## How to complete this task
Go through the data below line by line. Give only the number of lines that contain "half".

## Records for the task

<<<<

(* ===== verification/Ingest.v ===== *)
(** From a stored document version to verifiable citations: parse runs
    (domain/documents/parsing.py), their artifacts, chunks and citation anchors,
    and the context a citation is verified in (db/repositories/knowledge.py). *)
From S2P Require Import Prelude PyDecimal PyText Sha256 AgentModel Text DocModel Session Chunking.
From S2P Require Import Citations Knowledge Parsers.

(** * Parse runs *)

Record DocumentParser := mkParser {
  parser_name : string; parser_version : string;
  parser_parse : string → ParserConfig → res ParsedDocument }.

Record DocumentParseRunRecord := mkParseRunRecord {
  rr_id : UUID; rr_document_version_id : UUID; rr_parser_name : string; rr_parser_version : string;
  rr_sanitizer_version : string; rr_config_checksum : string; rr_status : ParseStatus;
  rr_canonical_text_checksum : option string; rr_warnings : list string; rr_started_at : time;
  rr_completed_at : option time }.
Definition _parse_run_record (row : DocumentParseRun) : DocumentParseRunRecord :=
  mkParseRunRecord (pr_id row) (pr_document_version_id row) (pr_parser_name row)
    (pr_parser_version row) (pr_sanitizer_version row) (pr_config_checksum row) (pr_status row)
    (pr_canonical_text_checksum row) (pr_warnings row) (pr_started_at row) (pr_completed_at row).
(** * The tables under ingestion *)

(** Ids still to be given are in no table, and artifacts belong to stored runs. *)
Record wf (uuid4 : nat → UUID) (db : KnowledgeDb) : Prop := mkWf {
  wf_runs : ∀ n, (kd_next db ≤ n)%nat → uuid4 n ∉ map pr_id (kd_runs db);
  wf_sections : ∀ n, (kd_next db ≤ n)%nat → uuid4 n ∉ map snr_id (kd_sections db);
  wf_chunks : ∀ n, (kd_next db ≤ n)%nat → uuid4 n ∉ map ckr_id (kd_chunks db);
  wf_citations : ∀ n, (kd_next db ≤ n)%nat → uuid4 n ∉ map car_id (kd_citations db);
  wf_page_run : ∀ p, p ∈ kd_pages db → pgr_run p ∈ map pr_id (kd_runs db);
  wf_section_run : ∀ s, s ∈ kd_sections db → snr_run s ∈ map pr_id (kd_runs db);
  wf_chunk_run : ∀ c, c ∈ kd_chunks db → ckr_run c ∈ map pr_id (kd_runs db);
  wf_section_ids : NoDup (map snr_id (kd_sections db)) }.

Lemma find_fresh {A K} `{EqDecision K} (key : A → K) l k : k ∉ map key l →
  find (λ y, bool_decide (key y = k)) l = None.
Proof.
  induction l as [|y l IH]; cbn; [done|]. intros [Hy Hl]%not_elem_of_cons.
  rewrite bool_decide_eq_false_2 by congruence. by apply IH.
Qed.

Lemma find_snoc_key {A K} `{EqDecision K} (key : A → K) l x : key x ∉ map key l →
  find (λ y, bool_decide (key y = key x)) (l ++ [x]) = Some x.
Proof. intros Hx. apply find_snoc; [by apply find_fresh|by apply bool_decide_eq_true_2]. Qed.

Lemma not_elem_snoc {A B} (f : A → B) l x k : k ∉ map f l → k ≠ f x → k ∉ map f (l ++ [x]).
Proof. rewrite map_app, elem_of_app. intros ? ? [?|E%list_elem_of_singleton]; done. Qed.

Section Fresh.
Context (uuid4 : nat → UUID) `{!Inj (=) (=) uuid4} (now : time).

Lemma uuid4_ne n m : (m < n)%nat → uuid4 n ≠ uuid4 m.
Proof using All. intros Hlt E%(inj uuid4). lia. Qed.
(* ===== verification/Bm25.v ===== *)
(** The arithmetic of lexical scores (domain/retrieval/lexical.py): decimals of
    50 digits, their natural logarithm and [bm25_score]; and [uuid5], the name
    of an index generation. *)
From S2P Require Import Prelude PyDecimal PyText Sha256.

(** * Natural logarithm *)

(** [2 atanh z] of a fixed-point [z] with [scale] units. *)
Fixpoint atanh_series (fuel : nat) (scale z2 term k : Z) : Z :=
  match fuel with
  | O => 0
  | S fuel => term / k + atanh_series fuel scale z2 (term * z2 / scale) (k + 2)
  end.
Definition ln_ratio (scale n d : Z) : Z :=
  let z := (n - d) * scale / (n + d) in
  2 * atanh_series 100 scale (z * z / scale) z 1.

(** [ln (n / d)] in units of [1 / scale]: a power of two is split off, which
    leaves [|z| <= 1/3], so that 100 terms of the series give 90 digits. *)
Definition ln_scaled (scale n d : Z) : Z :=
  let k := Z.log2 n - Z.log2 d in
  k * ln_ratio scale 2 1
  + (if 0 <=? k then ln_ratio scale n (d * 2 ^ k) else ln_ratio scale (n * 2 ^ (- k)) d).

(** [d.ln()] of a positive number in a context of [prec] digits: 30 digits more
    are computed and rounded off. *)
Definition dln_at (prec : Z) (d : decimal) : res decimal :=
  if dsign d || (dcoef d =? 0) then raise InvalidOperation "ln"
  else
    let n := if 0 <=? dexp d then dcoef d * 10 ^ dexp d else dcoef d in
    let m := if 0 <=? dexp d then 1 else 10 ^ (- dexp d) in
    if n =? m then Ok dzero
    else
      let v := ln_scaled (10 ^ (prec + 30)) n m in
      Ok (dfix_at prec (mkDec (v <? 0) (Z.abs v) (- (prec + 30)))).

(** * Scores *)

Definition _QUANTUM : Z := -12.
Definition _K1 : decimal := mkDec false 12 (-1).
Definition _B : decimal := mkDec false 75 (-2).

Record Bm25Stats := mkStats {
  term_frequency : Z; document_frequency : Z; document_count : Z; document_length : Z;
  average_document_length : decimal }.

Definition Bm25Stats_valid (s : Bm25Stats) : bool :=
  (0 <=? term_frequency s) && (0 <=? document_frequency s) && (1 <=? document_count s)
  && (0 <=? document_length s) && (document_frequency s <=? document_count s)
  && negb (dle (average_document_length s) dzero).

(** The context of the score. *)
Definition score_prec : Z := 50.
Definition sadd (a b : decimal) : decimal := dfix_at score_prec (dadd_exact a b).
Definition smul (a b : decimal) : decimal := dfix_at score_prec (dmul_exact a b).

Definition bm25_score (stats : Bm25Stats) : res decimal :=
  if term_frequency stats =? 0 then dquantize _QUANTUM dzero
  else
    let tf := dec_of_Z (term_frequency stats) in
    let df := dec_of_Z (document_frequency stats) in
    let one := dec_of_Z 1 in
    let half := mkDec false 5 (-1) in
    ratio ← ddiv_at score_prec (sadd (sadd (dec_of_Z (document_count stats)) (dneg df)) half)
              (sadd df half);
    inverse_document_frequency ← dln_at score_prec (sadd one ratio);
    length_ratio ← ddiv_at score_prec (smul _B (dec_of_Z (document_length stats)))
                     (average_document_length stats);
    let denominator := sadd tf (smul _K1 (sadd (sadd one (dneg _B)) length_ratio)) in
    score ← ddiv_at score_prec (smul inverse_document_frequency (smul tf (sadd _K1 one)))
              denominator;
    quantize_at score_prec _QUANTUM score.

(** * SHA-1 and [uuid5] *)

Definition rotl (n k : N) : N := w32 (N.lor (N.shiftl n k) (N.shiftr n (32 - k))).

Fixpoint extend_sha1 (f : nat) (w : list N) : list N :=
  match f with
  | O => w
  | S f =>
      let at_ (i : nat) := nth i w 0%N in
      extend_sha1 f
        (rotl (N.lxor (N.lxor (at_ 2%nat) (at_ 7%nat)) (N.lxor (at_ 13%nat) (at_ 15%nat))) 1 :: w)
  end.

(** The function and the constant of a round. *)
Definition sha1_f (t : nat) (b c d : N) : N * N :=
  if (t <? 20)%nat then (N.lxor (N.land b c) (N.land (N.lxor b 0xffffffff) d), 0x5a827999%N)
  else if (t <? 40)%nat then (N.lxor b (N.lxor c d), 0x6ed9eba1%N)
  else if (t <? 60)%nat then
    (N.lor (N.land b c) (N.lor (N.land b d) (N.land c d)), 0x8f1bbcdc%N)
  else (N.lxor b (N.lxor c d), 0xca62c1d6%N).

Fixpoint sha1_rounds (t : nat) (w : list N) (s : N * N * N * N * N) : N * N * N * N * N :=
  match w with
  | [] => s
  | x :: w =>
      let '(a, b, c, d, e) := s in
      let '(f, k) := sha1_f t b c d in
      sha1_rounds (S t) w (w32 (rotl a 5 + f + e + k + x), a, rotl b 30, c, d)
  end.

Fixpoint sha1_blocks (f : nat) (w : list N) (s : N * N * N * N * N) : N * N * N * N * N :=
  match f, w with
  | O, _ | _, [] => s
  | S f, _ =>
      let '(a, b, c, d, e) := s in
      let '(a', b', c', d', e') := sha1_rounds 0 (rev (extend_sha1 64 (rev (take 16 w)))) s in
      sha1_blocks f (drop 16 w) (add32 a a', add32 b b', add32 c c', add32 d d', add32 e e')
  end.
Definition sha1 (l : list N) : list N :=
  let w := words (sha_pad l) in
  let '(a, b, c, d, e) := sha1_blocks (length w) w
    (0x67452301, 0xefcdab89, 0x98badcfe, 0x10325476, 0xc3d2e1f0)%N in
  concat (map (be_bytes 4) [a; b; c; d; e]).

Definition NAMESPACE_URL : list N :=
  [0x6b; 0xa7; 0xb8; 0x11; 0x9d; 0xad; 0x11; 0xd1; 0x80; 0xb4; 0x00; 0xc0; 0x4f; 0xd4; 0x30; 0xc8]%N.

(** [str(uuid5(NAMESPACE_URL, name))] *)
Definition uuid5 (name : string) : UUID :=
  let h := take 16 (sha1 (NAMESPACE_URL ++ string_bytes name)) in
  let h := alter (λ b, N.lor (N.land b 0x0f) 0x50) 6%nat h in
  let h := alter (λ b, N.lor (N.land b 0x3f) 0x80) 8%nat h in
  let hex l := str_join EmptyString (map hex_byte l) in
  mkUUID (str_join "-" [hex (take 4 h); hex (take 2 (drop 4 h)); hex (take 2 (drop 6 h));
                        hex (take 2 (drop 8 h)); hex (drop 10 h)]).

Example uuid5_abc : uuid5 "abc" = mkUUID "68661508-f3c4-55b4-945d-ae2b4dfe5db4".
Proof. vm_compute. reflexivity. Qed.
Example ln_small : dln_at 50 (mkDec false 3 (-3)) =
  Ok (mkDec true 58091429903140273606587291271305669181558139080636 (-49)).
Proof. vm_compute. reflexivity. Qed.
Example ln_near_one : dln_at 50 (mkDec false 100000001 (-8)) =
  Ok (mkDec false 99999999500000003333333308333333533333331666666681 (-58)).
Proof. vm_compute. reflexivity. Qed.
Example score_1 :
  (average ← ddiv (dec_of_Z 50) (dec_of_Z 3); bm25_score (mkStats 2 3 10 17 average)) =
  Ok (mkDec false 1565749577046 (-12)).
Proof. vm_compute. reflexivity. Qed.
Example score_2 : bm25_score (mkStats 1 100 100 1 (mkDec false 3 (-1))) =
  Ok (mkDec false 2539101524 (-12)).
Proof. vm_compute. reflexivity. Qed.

>>>>

## Answer to this problem
3